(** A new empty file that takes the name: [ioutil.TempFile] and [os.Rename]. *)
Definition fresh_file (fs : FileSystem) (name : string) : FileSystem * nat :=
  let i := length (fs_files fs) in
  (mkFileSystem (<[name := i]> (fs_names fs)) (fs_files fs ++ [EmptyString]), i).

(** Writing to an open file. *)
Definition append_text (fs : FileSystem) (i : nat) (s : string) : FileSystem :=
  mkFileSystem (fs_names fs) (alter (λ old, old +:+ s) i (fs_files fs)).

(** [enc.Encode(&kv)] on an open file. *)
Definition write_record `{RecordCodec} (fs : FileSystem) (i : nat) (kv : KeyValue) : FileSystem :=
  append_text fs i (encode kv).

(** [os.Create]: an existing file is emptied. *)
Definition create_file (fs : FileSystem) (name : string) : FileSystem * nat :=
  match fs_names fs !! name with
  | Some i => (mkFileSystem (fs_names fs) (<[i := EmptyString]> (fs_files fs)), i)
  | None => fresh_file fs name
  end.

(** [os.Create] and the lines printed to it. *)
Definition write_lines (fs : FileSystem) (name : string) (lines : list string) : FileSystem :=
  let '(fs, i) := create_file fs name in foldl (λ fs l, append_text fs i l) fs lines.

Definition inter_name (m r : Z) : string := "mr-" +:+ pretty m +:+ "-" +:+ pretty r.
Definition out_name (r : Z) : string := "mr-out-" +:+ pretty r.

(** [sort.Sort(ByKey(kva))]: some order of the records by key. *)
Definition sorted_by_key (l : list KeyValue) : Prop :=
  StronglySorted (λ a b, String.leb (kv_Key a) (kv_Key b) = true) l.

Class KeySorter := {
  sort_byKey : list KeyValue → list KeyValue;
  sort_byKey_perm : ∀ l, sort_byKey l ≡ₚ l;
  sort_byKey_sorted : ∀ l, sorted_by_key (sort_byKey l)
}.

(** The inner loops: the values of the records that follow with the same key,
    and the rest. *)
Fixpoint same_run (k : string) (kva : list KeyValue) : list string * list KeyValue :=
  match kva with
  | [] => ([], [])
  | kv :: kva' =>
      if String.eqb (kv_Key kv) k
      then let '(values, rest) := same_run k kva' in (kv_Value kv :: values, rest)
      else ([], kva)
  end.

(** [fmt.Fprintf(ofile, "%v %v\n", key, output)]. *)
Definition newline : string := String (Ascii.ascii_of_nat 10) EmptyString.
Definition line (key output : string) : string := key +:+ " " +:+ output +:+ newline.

————

Problem details -
Retype the lines above without alteration. The first is the one containing "else ([], kva)", and the last is the final line of the data.

The completed task -
      else ([], kva)
  end.

(** [fmt.Fprintf(ofile, "%v %v\n", key, output)]. *)
Definition newline : string := String (Ascii.ascii_of_nat 10) EmptyString.
Definition line (key output : string) : string := key +:+ " " +:+ output +:+ newline.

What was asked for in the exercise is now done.